_WORK TO COMPLETE_
When the string "class" appears in a line of the records, show the whole line.

-- -- --

(** * canvas: the 2D vector-path engine of path.go

    A shallow embedding of [Path] (path.go) and of its builders, its
    algebra ([Append], [Translate], [Split], [Reverse], [FlattenBeziers])
    and of the SVG path-data codec ([ParseSVGPath], [ToSVGPath]).

    - Coordinates are Go [float64] values: they are Rocq's primitive
      binary64 floats, so every arithmetic step and comparison is the
      IEEE-754 one the program performs.
    - What one call computes is stated on [Path] values: a slice is the
      list of its elements, and a method with a pointer receiver returns the
      receiver's new value.
    - What a call does to the other paths is stated on a heap of arrays:
      there a slice is an array, an offset, a length and a capacity, the
      fragments of [Split] are slices of the arrays of the path that was
      split, and [append] writes in place within the capacity.
    - A run-time panic (index or slice bound out of range) and a loop that
      has not finished are explicit outcomes of a call.
    - [Equal], [ftos], [Point.Interpolate] and [strconv.ParseFloat] are not
      in path.go and are modelled from the spec; the cubic flattener is a
      parameter. *)

From Stdlib Require Import String Ascii.
From Stdlib Require Import ZArith List Bool Lia Arith.
From Stdlib Require Import Floats.PrimFloat Floats.FloatOps Floats.SpecFloat.
From Stdlib Require Import DecimalString.
Import ListNotations.

(** ** Outcomes of a Go call *)

Inductive outcome (A : Type) : Type :=
| Ret (a : A)      (* the call returns [a] *)
| Panic            (* run-time panic: index or slice bound out of range *)
| Timeout.         (* the loop has not finished within the given fuel *)

Arguments Ret {A} a.
Arguments Panic {A}.
Arguments Timeout {A}.

Definition bind {A B : Type} (m : outcome A) (k : A -> outcome B) : outcome B :=
  match m with
  | Ret a => k a
  | Panic => Panic
  | Timeout => Timeout
  end.

Declare Scope go_scope.
Delimit Scope go_scope with go.
Notation "x <- m ;; k" := (bind m (fun x => k))
  (at level 61, m at next level, right associativity) : go_scope.
Notation "' pat <- m ;; k" := (bind m (fun x => match x with pat => k end))
  (at level 61, pat pattern, m at next level, right associativity) : go_scope.

(** [s[i]] on a slice: panics out of range. *)
Definition idx {A : Type} (s : list A) (i : nat) : outcome A :=
  match nth_error s i with
  | Some a => Ret a
  | None => Panic
  end.

(** [s[i]] with a signed Go [int] index. *)
Definition idxZ {A : Type} (s : list A) (i : Z) : outcome A :=
  if (i <? 0)%Z then Panic else idx s (Z.to_nat i).

(** [s[a:b]]; the model takes the capacity of a slice to be its length. *)
Definition slice {A : Type} (s : list A) (a b : nat) : outcome (list A) :=
  if (a <=? b) && (b <=? length s) then Ret (firstn (b - a) (skipn a s)) else Panic.

(** [s[:i]] with a signed Go [int] bound. *)
Definition sliceToZ {A : Type} (s : list A) (i : Z) : outcome (list A) :=
  if (i <? 0)%Z then Panic else slice s 0 (Z.to_nat i).

(** ** float64 *)

Definition float64 := float.

Definition Z2F (z : Z) : float64 := SF2Prim (binary_normalize prec emax z 0 false).

(** Modelled from the spec: [Equal] (the repository's numeric helper, not in
    path.go) is near-equality with the epsilon 1e-10 that the spec prescribes
    for every "Equal" comparison.  The literal is the binary64 value that Go
    uses for the constant 1e-10. *)
Definition epsilon : float64 := 0x1.b7cdfd9d7bdbbp-34%float.

Definition Equal (a b : float64) : bool := (abs (a - b) <? epsilon)%float.

(** ** PathCmd *)

Inductive PathCmd : Type :=
| MoveToCmd | LineToCmd | QuadToCmd | CubeToCmd | ArcToCmd | CloseCmd.

Definition PathCmd_eqb (a b : PathCmd) : bool :=
  match a, b with
  | MoveToCmd, MoveToCmd | LineToCmd, LineToCmd | QuadToCmd, QuadToCmd
  | CubeToCmd, CubeToCmd | ArcToCmd, ArcToCmd | CloseCmd, CloseCmd => true
  | _, _ => false
  end.
(** * Image scraper pipeline: a shallow embedding of image_scraper_pipeline.py

    The development follows the Python class [ImageScraperPipeline]:
    the URL filter, the relevance scorer, the three extraction strategies,
    the fallback chain with its de-duplication and selection, the size
    validator and the JPEG normaliser.

    Conventions.
    - Python [str] is [string]; the model covers ASCII text, on which
      [str.lower] maps [A-Z] to [a-z] and leaves every other byte alone.
    - Python [int] is [Z].
    - A Python call that may raise is a function into [option]; [None] is
      the raised exception, caught where the source catches it.
    - Library calls (urllib, pathlib, json, int, Pillow) are the fields of
      the class [PyLib]; network answers are the fields of the record
      [World].  The code of the repository is written out.
    - Log lines and saved files are the events of the trace a computation
      leaves. *)

From Stdlib Require Import String Ascii List ZArith Lia Bool Permutation Sorted.
Import ListNotations.
Local Open Scope string_scope.
Local Open Scope Z_scope.

Set Implicit Arguments.
#[local] Set Warnings "-register-all".

(** ** Python strings *)

Module Str.

(** [c.lower()] on one ASCII character. *)
Definition lower_ascii (c : ascii) : ascii :=
  let n := nat_of_ascii c in
  if (Nat.leb 65 n && Nat.leb n 90)%bool then ascii_of_nat (n + 32) else c.

(** [s.lower()] *)
Fixpoint lower (s : string) : string :=
  match s with
  | EmptyString => EmptyString
  | String c r => String (lower_ascii c) (lower r)
  end.

(** [s.startswith(p)] *)
Fixpoint startswith (p s : string) : bool :=
  match p, s with
  | EmptyString, _ => true
  | String a p', String b s' => Ascii.eqb a b && startswith p' s'
  | String _ _, EmptyString => false
  end.

(** [needle in hay] *)
Fixpoint isin (needle hay : string) : bool :=
  startswith needle hay ||
  match hay with
  | EmptyString => false
  | String _ r => isin needle r
  end.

-- -- --

_ANSWER SECTION_
    The development follows the Python class [ImageScraperPipeline]:
      the class [PyLib]; network answers are the fields of the record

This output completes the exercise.